- [Stored items]
(** An object that starts to own an open descriptor nobody owned. *)
Lemma own_inv w p fd t r :
  sock_inv w -> objects w !! p = None -> 0 <= fd -> bad_closes t = [] -> opened t = {[fd]} ∪ opened (fds w) ->
  r = raw w ∖ {[fd]} -> (forall q, ~ owns w q fd) -> sock_inv (mkWorld (<[p := fd]> (objects w)) t r).
Proof.
  intros [Hg Ho Hop Hr He H1] Hp Hfd Hb Et -> Hno.
  split; simpl.
  - done.
  - intros fd'. rewrite Et. intros [->%elem_of_singleton|Hf]%elem_of_union.
    { right. exists p. by rewrite owns_insert; left. }
    destruct (decide (fd' = fd)) as [->|Hne]; [right; exists p; by rewrite owns_insert; left|].
    destruct (Ho fd' Hf) as [Hraw|[q Hq]]; [left; set_solver|].
    right. exists q. rewrite owns_insert. right. split; [|done]. intros ->. destruct Hq. congruence.
  - intros q fd' [(-> & -> & _)|(Hn & Hq)]%owns_insert; rewrite Et; [set_solver|]. apply Hop in Hq. set_solver.
  - intros fd' [Hf Hn]%elem_of_difference. rewrite Et. apply Hr in Hf as [? ?]. set_solver.
  - intros q fd' [(-> & -> & _)|(Hn & Hq)]%owns_insert; [set_solver|]. apply He in Hq. set_solver.
  - intros q q' fd' [(-> & -> & _)|(Hn & Hq)]%owns_insert [(-> & Ef & _)|(Hn' & Hq')]%owns_insert; subst;
      [done|by destruct (Hno q')|by destruct (Hno q)|eauto].
Qed.

(** Taking the descriptor from an object: closed, or handed out. *)
Lemma disown_inv w p :
  sock_inv w -> sock_inv (close_object w p) /\ sock_inv (release w p).
Proof.
  intros [Hg Ho Hop Hr He H1]. unfold close_object, release. destruct (objects w !! p) as [fd|] eqn:Ep; [|done].
  unfold close. destruct (decide (0 <= fd)) as [Hfd|Hneg].
  2:{ assert (forall v t r q fd', v < 0 -> owns (mkWorld (<[p := v]> (objects w)) t r) q fd' <-> owns w q fd') as Hsame.
      { intros v t r q fd' Hv. rewrite owns_insert. split; [intros [(-> & -> & ?)|[_ ?]]; [lia|done]|].
        intros Hq. right. split; [|done]. intros ->. destruct Hq. simplify_eq. lia. }
      split; split; simpl; try done; try (intros *; rewrite ?Hsame by lia; eauto); 
        intros Hf; destruct (Ho _ Hf) as [|[q Hq]]; eauto; right; exists q; rewrite Hsame by lia; done. }
  assert (owns w p fd) as Hown by done. pose proof (Hop _ _ Hown) as Hin.
  assert (forall t r q fd', owns (mkWorld (<[p := -1]> (objects w)) t r) q fd' <-> q <> p /\ owns w q fd') as Hothers.
  { intros t r q fd'. rewrite owns_insert. split; [intros [(-> & -> & ?)|?]; [lia|done]|by right]. }
  assert (forall q fd', q <> p -> owns w q fd' -> fd' <> fd) as Hdiff by (intros q fd' Hn Hq ->; eauto).
  split.
  - rewrite close_open by done. split; simpl.
    + done.
    + intros fd' [Hf Hn]%elem_of_difference. destruct (Ho fd' Hf) as [|[q Hq]]; [by left|]. right. exists q.
      apply Hothers. split; [|done]. intros ->. destruct Hq. set_solver.
    + intros q fd' [Hn Hq]%Hothers. pose proof (Hop _ _ Hq). pose proof (Hdiff _ _ Hn Hq). set_solver.
    + intros fd' Hf. destruct (Hr fd' Hf). split; [done|]. apply elem_of_difference. split; [done|].
      intros ->%elem_of_singleton. by apply (He p fd).
    + intros q fd' [_ Hq]%Hothers. eauto.
    + intros q q' fd' [_ Hq]%Hothers [_ Hq']%Hothers. eauto.
  - split; simpl.
    + done.
    + intros fd' Hf. destruct (Ho fd' Hf) as [|[q Hq]]; [left; set_solver|].
      destruct (decide (q = p)) as [->|Hn]; [left; destruct Hq; simplify_eq; set_solver|].
      right. exists q. by apply Hothers.
    + intros q fd' [Hn Hq]%Hothers. eauto.
    + intros fd' [->%elem_of_singleton|Hf]%elem_of_union; eauto.
    + intros q fd' [Hn Hq]%Hothers. pose proof (He _ _ Hq). pose proof (Hdiff _ _ Hn Hq). set_solver.
    + intros q q' fd' [_ Hq]%Hothers [_ Hq']%Hothers. eauto.
Qed.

- [Exercise directions]
Look above for the line holding "fd') as Hsame." and the line holding "apply Hothers. split;", then output exactly those two lines and every line between them, nothing more.

- [Reply]
  2:{ assert (forall v t r q fd', v < 0 -> owns (mkWorld (<[p := v]> (objects w)) t r) q fd' <-> owns w q fd') as Hsame.
      { intros v t r q fd' Hv. rewrite owns_insert. split; [intros [(-> & -> & ?)|[_ ?]]; [lia|done]|].
        intros Hq. right. split; [|done]. intros ->. destruct Hq. simplify_eq. lia. }
      split; split; simpl; try done; try (intros *; rewrite ?Hsame by lia; eauto); 
        intros Hf; destruct (Ho _ Hf) as [|[q Hq]]; eauto; right; exists q; rewrite Hsame by lia; done. }
  assert (owns w p fd) as Hown by done. pose proof (Hop _ _ Hown) as Hin.
  assert (forall t r q fd', owns (mkWorld (<[p := -1]> (objects w)) t r) q fd' <-> q <> p /\ owns w q fd') as Hothers.
  { intros t r q fd'. rewrite owns_insert. split; [intros [(-> & -> & ?)|?]; [lia|done]|by right]. }
  assert (forall q fd', q <> p -> owns w q fd' -> fd' <> fd) as Hdiff by (intros q fd' Hn Hq ->; eauto).
  split.
  - rewrite close_open by done. split; simpl.
    + done.
    + intros fd' [Hf Hn]%elem_of_difference. destruct (Ho fd' Hf) as [|[q Hq]]; [by left|]. right. exists q.
      apply Hothers. split; [|done]. intros ->. destruct Hq. set_solver.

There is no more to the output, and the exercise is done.